Note: It appears this hymn is little known, though the Cyber Hymnal does have some basic information on the author and composer. Miss Shirreff, with her sister Maria were active in promoting women’s education, and women’s suffrage. Lewis White, composer of the tune, was a pastor and concert organist. The song was apparently published in the late nineteenth century.Early publications of it add a fifth stanzas, said to be “suitable for Mother’s meetings.” It says:

Bless our union: through its members
Worldwide may Thy work be wrought;
Through the homes in every nation
Many to Thy fold be brought;
Fathers, mothers, children be
Led to live true life for Thee.

What thought first comes to your mind when you read the word “mother”? All of us except Adam and Eve have had one, and it’s not surprising that moms have significantly touched our lives at many points. Sometimes gloriously, sometimes shamefully.

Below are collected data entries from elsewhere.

Definition set_ctx v t :=
  Spu_thread (thread_id t) v (createflags t) (runflags t) (entry t)
    (stop_reason t) (spe_signal_code t) (handle t) (argp t) (envp t)
    (event_spe t) (event_events t) (spe_event t) (epfd t) (events t)
    (pipe0 t) (pipe1 t) (type t) (action t).
Definition set_thread_id v t :=
  Spu_thread v (ctx t) (createflags t) (runflags t) (entry t)
    (stop_reason t) (spe_signal_code t) (handle t) (argp t) (envp t)
    (event_spe t) (event_events t) (spe_event t) (epfd t) (events t)
    (pipe0 t) (pipe1 t) (type t) (action t).
Definition set_runflags v t :=
  Spu_thread (thread_id t) (ctx t) (createflags t) v (entry t)
    (stop_reason t) (spe_signal_code t) (handle t) (argp t) (envp t)
    (event_spe t) (event_events t) (spe_event t) (epfd t) (events t)
    (pipe0 t) (pipe1 t) (type t) (action t).
Definition set_createflags v t :=
  Spu_thread (thread_id t) (ctx t) v (runflags t) (entry t) (stop_reason t)
    (spe_signal_code t) (handle t) (argp t) (envp t) (event_spe t)
    (event_events t) (spe_event t) (epfd t) (events t) (pipe0 t) (pipe1 t)
    (type t) (action t).
Definition set_entry v t :=
  Spu_thread (thread_id t) (ctx t) (createflags t) (runflags t) v
    (stop_reason t) (spe_signal_code t) (handle t) (argp t) (envp t)
    (event_spe t) (event_events t) (spe_event t) (epfd t) (events t)
    (pipe0 t) (pipe1 t) (type t) (action t).
Definition set_spe_event v t :=
  Spu_thread (thread_id t) (ctx t) (createflags t) (runflags t) (entry t)
    (stop_reason t) (spe_signal_code t) (handle t) (argp t) (envp t)
    (event_spe t) (event_events t) v (epfd t) (events t) (pipe0 t) (pipe1 t)
    (type t) (action t).
Definition set_epfd v t :=
  Spu_thread (thread_id t) (ctx t) (createflags t) (runflags t) (entry t)
    (stop_reason t) (spe_signal_code t) (handle t) (argp t) (envp t)
    (event_spe t) (event_events t) (spe_event t) v (events t) (pipe0 t)
    (pipe1 t) (type t) (action t).
Definition set_events v t :=
  Spu_thread (thread_id t) (ctx t) (createflags t) (runflags t) (entry t)
    (stop_reason t) (spe_signal_code t) (handle t) (argp t) (envp t)
    (event_spe t) (event_events t) (spe_event t) (epfd t) v (pipe0 t)
    (pipe1 t) (type t) (action t).
Definition set_action v t :=
  Spu_thread (thread_id t) (ctx t) (createflags t) (runflags t) (entry t)
    (stop_reason t) (spe_signal_code t) (handle t) (argp t) (envp t)
    (event_spe t) (event_events t) (spe_event t) (epfd t) (events t)
    (pipe0 t) (pipe1 t) (type t) v.
Definition set_event v w t :=
  Spu_thread (thread_id t) (ctx t) (createflags t) (runflags t) (entry t)
    (stop_reason t) (spe_signal_code t) (handle t) (argp t) (envp t) v w
    (spe_event t) (epfd t) (events t) (pipe0 t) (pipe1 t) (type t)
    (action t).
Definition set_event_events v t :=
  Spu_thread (thread_id t) (ctx t) (createflags t) (runflags t) (entry t)
    (stop_reason t) (spe_signal_code t) (handle t) (argp t) (envp t)
    (event_spe t) v (spe_event t) (epfd t) (events t) (pipe0 t) (pipe1 t)
    (type t) (action t).
Definition set_pipe v w t :=
  Spu_thread (thread_id t) (ctx t) (createflags t) (runflags t) (entry t)
    (stop_reason t) (spe_signal_code t) (handle t) (argp t) (envp t)
    (event_spe t) (event_events t) (spe_event t) (epfd t) (events t) v w
    (type t) (action t).
Definition set_task ty arg env h t :=
  Spu_thread (thread_id t) (ctx t) (createflags t) (runflags t) (entry t)
    (stop_reason t) (spe_signal_code t) h arg env (event_spe t)
    (event_events t) (spe_event t) (epfd t) (events t) (pipe0 t) (pipe1 t)
    ty (action t).
Definition set_stop_info v w t :=
  Spu_thread (thread_id t) (ctx t) (createflags t) (runflags t) (entry t) v
    w (handle t) (argp t) (envp t) (event_spe t) (event_events t)
    (spe_event t) (epfd t) (events t) (pipe0 t) (pipe1 t) (type t)
    (action t).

Some mothers are known for their love and self sacrifice; others for their cruelty and hateful abuse. There is the mother lauded in the book of Proverbs, whose “children rise up and call her blessed” (Prov. 31:28). But there is also the notorious Ma Barker (Arizona Clark Barker), reputed leader of a gang of vicious criminals in the first half of the twentieth century.

Far be it from me to deny the important role of pastors, but there’s an element of truth in the words of one who said, “An ounce of mother is worth a pound of clergy.” Foundations are laid in early family life that will have a powerful influence ever after. A saying that originated with Alexander Pope (in 1732) puts it this way: “As the twig is bent, so grows the tree.”

As to biblical history, mothers are mentioned in the Scriptures over three hundred times. Their spiritual influence for good or ill is apparent. The first one mentioned by name is Eve and, with amazing prescience, “Adam called his wife’s name Eve [meaning Life], because she was the mother of all living” (Gen. 3:20). She was the mother of murderous Cain, but also of faithful Abel. A later mother named in Scripture is Eunice, the godly mother of Timothy. She is described as a woman of “genuine faith” who taught her son the Word of God (II Tim. 1:5; 3:15).

Other than Eve, the most famous mother in history is Mary, the virgin mother of Jesus. Elizabeth correctly addresses her, before the birth of Christ, as “the mother of my Lord” (Lk. 1:43). But in spite of the privilege granted her, we know relatively little about Mary. She was a spiritually minded peasant girl, living in Nazareth, a descendant of the Davidic family line. But after the birth of Christ she enters the account only briefly.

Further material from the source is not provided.